* What you should do: Please copy exactly the lines from the top of the data through the line containing "- Arrays are", and nothing else.

* Raw data:

(** * OpenSprinkler Gen2, interval_program.ino: scheduling and run-time core

    A shallow embedding of the station scheduler of
    [examples/interval_program/interval_program.ino]: the program matcher and
    [schedule_all_stations], the per-second station run-time pass of [loop],
    [turn_off_station], [process_dynamic_events] and [check_network].

    Conventions.
    - [unsigned long] is 32 bits wide on the AVR target; values are [Z] and
      every arithmetic result of that type is reduced with [ulong].  [byte] is
      reduced with [byte].
    - The global objects [os] and [pd] become the records [OpenSprinkler] and
      [ProgramData]; a [Controller] holds both together with the devices the
      sketch drives (SD log, relay pin, valve outputs) and the function-local
      [static] variables.  Every function of the sketch is a function on
      [Controller].
    - Arrays are lists.  A store outside an array is undefined behaviour in
      the source; the model leaves the array as it is, and for the stop-time
      table, the one table the sketch indexes with a computed value
      ([mas - 1]) without a guard, it records the index in [oob_writes].
      A load outside an array yields 0. *)

From Stdlib Require Import ZArith Lia Bool List.
From stdpp Require Import base list.
Import ListNotations.
Local Open Scope Z_scope.

(** ** Machine integers and bits *)

Definition ULONG_MAX : Z := 2 ^ 32 - 1.
Definition ulong (x : Z) : Z := x mod 2 ^ 32.
Definition byte (x : Z) : Z := x mod 2 ^ 8.

(** C truth value of an integer expression. *)
Definition truthy (x : Z) : bool := negb (x =? 0).

(** [bits & (1<<s)] used as a condition. *)
Definition bit_is_set (bits s : Z) : bool := truthy (Z.land bits (Z.shiftl 1 s)).

(** ** Arrays *)

Definition in_table (t : list Z) (i : Z) : bool :=
  (0 <=? i) && (i <? Z.of_nat (length t)).

Definition load (t : list Z) (i : Z) : Z :=
  if in_table t i then default 0 (t !! Z.to_nat i) else 0.

Definition store (t : list Z) (i v : Z) : list Z :=
  if in_table t i then <[Z.to_nat i := v]> t else t.

(** ** Loops

    [for (i = 0; i < n; i++) body] *)
Definition for_loop {A : Type} (n : Z) (body : Z -> A -> A) (a : A) : A :=
  fold_left (fun acc i => body (Z.of_nat i) acc) (seq 0 (Z.to_nat n)) a.

(** ** Data model *)

(** [os.options[OPTION_x].value] for the options the core reads.  The option
    table is declared in the library; values are kept as integers and enter
    [unsigned long] arithmetic through [ulong]. *)
Record OptionTable := {
  OPTION_SEQUENTIAL : Z;
  OPTION_MASTER_STATION : Z;
  OPTION_MASTER_ON_ADJ : Z;
  OPTION_MASTER_OFF_ADJ : Z;
  OPTION_STATION_DELAY_TIME : Z;
  OPTION_WATER_PERCENTAGE : Z;
  OPTION_USE_RAINSENSOR : Z;
  OPTION_RELAY_PULSE : Z;
  OPTION_NETFAIL_RECONNECT : Z
}.

(** [os.status], declared in the library: one-bit flags are booleans,
    [seq], [mas] and [network_fails] are integers. *)
Record ConStatus := {
  status_enabled : bool;
  status_rain_delayed : bool;
  status_rain_sensed : bool;
  status_program_busy : bool;
  status_has_sd : bool;
  status_seq : Z;
  status_mas : Z;
  status_network_fails : Z
}.

(** The [os] object: station counts, one byte of flags per board, options and
    status. *)
Record OpenSprinkler := {
  nboards : Z;
  nstations : Z;
  station_bits : list Z;
  masop_bits : list Z;
  ignrain_bits : list Z;
  stndis_bits : list Z;
  actrelay_bits : list Z;
  options : OptionTable;
  status : ConStatus
}.

(** Modelled from the spec: [ProgramStruct] is declared in program.h, which is
    not part of this file.  The core reads the per-station encoded durations
    and the day/time match predicate, resolved to a boolean for a given
    time. *)
Record ProgramStruct := {
  durations : list Z;
  check_match : Z -> bool
}.

(** [pd.lastrun].  Modelled from the spec: the record type is declared in
    program.h, which is not part of this file; a completion record carries
    "program id, station id, elapsed duration, end time", and the fields are
    taken wide enough to hold what [turn_off_station] assigns. *)
Record LastRun := {
  lastrun_station : Z;
  lastrun_program : Z;
  lastrun_duration : Z;
  lastrun_endtime : Z
}.
(** * Bookshop chatbot backend: the request dispatch of [GPT_backend.py]

    A shallow embedding of [src/GPT_backend.py]: the oracle adapter functions
    ([analyze_query], [is_book_followup], [is_criteria_followup],
    [get_book_details], [fetch_real_links], [generate_response]) and the
    [/chatbot] handler with its per-session memory.

    Python values that come out of [json.loads] or out of the request body
    are kept as they are at run time, untyped, in [json]; exceptions are an
    explicit outcome and the world (session table and the log of oracle
    calls) is threaded through every call and survives an exception, as in
    Python. *)

From Stdlib Require Import Floats ZArith Ascii String Sorted.
From stdpp Require Import base gmap list strings.

Set Warnings "-register-all,-inexact-float".

Local Open Scope string_scope.

(** ** Python values *)

(** What [json.loads] and [request.get_json] yield: [None], [bool], [int],
    [float], [str], [list], [dict].  A [dict] keeps its insertion order and
    is an association list; [dict_set] keeps the keys unique. *)
Inductive json : Type :=
| JNull
| JBool (b : bool)
| JInt (z : Z)
| JFloat (f : float)
| JStr (s : string)
| JArr (xs : list json)
| JObj (kvs : list (string * json)).

Definition pydict : Type := list (string * json).

(** [bool(v)]: the values Python treats as false are [None], [False], [0],
    [0.0] and [-0.0], the empty string, the empty list and the empty dict. *)
Definition truthy (v : json) : bool :=
  match v with
  | JNull => false
  | JBool b => b
  | JInt z => negb (z =? 0)%Z
  | JFloat f => negb (PrimFloat.eqb f 0%float)
  | JStr s => negb (bool_decide (s = ""))
  | JArr xs => match xs with [] => false | _ :: _ => true end
  | JObj kvs => match kvs with [] => false | _ :: _ => true end
  end.

(** [d.get(k)] on a dict, [None] when the key is absent. *)
Fixpoint dict_get (k : string) (d : pydict) : option json :=
  match d with
  | [] => None
  | (k', v) :: d' => if bool_decide (k' = k) then Some v else dict_get k d'
  end.

(** [k in d] on a dict. *)
Definition dict_has (k : string) (d : pydict) : bool :=
  match dict_get k d with Some _ => true | None => false end.

(** [d[k] = v]: overwrite in place when the key exists, else add it last. *)
Fixpoint dict_set (k : string) (v : json) (d : pydict) : pydict :=
  match d with
  | [] => [(k, v)]
  | (k', v') :: d' =>
      if bool_decide (k' = k) then (k, v) :: d' else (k', v') :: dict_set k v d'
  end.

(** [isinstance(v, list)]. *)
Definition is_list (v : json) : bool :=
  match v with JArr _ => true | _ => false end.

(** [l[-n:]] for [n > 0]: the last [n] elements, all of them when the list
    is shorter. *)
Definition last_n {A : Type} (n : nat) (l : list A) : list A :=
  drop (length l - n) l.

(** ** Strings

    A Python [str] is represented by the bytes of its UTF-8 encoding.  The
    searches below look for ASCII characters only, so the slice taken
    between two hits is the same text whether positions count bytes or
    code points. *)

(** [s.find(c)] for a one-character [c]: first position, [-1] when absent. *)
Fixpoint find_from (c : ascii) (s : string) (i : Z) : Z :=
  match s with
  | EmptyString => (-1)%Z
  | String a s' => if Ascii.eqb a c then i else find_from c s' (i + 1)%Z
  end.

Definition str_find (c : ascii) (s : string) : Z := find_from c s 0%Z.

(** [s.rfind(c)]: last position, [-1] when absent. *)
Fixpoint rfind_from (c : ascii) (s : string) (i : Z) (found : Z) : Z :=
  match s with
  | EmptyString => found
  | String a s' =>
      rfind_from c s' (i + 1)%Z (if Ascii.eqb a c then i else found)
  end.

Definition str_rfind (c : ascii) (s : string) : Z := rfind_from c s 0%Z (-1)%Z.

(** [s[start:stop]] for non-negative bounds. *)
Definition str_slice (s : string) (start stop : Z) : string :=
  String.substring (Z.to_nat start) (Z.to_nat (stop - start)) s.

(** [s.replace(' ', '+')]. *)
Fixpoint replace_space_plus (s : string) : string :=
  match s with
  | EmptyString => EmptyString
  | String a s' =>
      String (if Ascii.eqb a " "%char then "+"%char else a) (replace_space_plus s')
  end.

(** [k in s] for two strings: [k] occurs in [s]. *)
Fixpoint str_contains (k s : string) : bool :=
  String.prefix k s ||
  match s with
  | EmptyString => false
  | String _ s' => str_contains k s'
  end.

(** ** Records of the program *)

(** [class Message].  Its [timestamp] field takes the default
    [datetime.now()], evaluated once when the class is defined; no code
    path reads it and it is not carried here. *)
Record Message : Type := mkMessage { role : string; content : string }.

(** [class Book]. *)
Record Book : Type := mkBook {
  title : string;
  author : list string;
  price : float;
  summary : string;
  purchase_links : list (string * string)
}.

(** [class Output]. *)
Record Output : Type := mkOutput { books : list Book }.

(** [book.dict()]: the fields of a [Book] as a plain dict. *)
Definition Book_dict (b : Book) : json :=
  JObj [ ("title", JStr (title b));
         ("author", JArr (JStr <$> author b));
         ("price", JFloat (price b));
         ("summary", JStr (summary b));
         ("purchase_links", JObj (prod_map id JStr <$> purchase_links b)) ].

(** [class ChatHistory]: [last_recommended_books] holds dicts
    ([book.dict()]), [last_query] is [None] until the first fresh
    recommendation. *)
Record ChatHistory : Type := mkChatHistory {
  messages : list Message;
  last_recommended_books : list json;
  last_query : json
}.

(** [ChatHistory()]: every instance gets its own copy of the defaults. *)
Definition ChatHistory_new : ChatHistory :=
  {| messages := []; last_recommended_books := []; last_query := JNull |}.

(** ** The oracle: [client.chat.completions.create] *)

(** The [content] of one chat message sent to the oracle.  The prompts are
    fixed texts with holes; a prompt is recorded as the text it is an
    instance of together with the values put in its holes, which determine
    the rendered string. *)
Inductive Prompt : Type :=
| Text (v : json)
    (** a value sent as it is: [msg.content] or [query] *)
| TopicSystem
    (** system prompt of [analyze_query] *)
| BookFollowupSystem
    (** system prompt of [is_book_followup] *)
| BookFollowupUser (last_books : list json) (query : json)
    (** [f"Previous books: {last_books}\n\nUser question: {query}"] *)
| CriteriaSystem
    (** system prompt of [is_criteria_followup] *)
| CriteriaUser (last_query query : json)
    (** [f"Previous query: {last_query}\n\nCurrent query: {query}"] *)
| DetailsSystem (book_title book_author book_summary query : json)
    (** system prompt of [get_book_details], with [book['title']],
        [', '.join(book['author'])], [book['summary']] and [query] *)
| LinksUser (book_title book_author : json)
    (** the prompt of [fetch_real_links] *)
| RecommendSystem (criteria : option json)
    (** system prompt of [generate_response]; the line
        [Additional criteria: {criteria}] is present only for a truthy
        [criteria] *).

* Task result:
(** * OpenSprinkler Gen2, interval_program.ino: scheduling and run-time core

    A shallow embedding of the station scheduler of
    [examples/interval_program/interval_program.ino]: the program matcher and
    [schedule_all_stations], the per-second station run-time pass of [loop],
    [turn_off_station], [process_dynamic_events] and [check_network].

    Conventions.
    - [unsigned long] is 32 bits wide on the AVR target; values are [Z] and
      every arithmetic result of that type is reduced with [ulong].  [byte] is
      reduced with [byte].
    - The global objects [os] and [pd] become the records [OpenSprinkler] and
      [ProgramData]; a [Controller] holds both together with the devices the
      sketch drives (SD log, relay pin, valve outputs) and the function-local
      [static] variables.  Every function of the sketch is a function on
      [Controller].
    - Arrays are lists.  A store outside an array is undefined behaviour in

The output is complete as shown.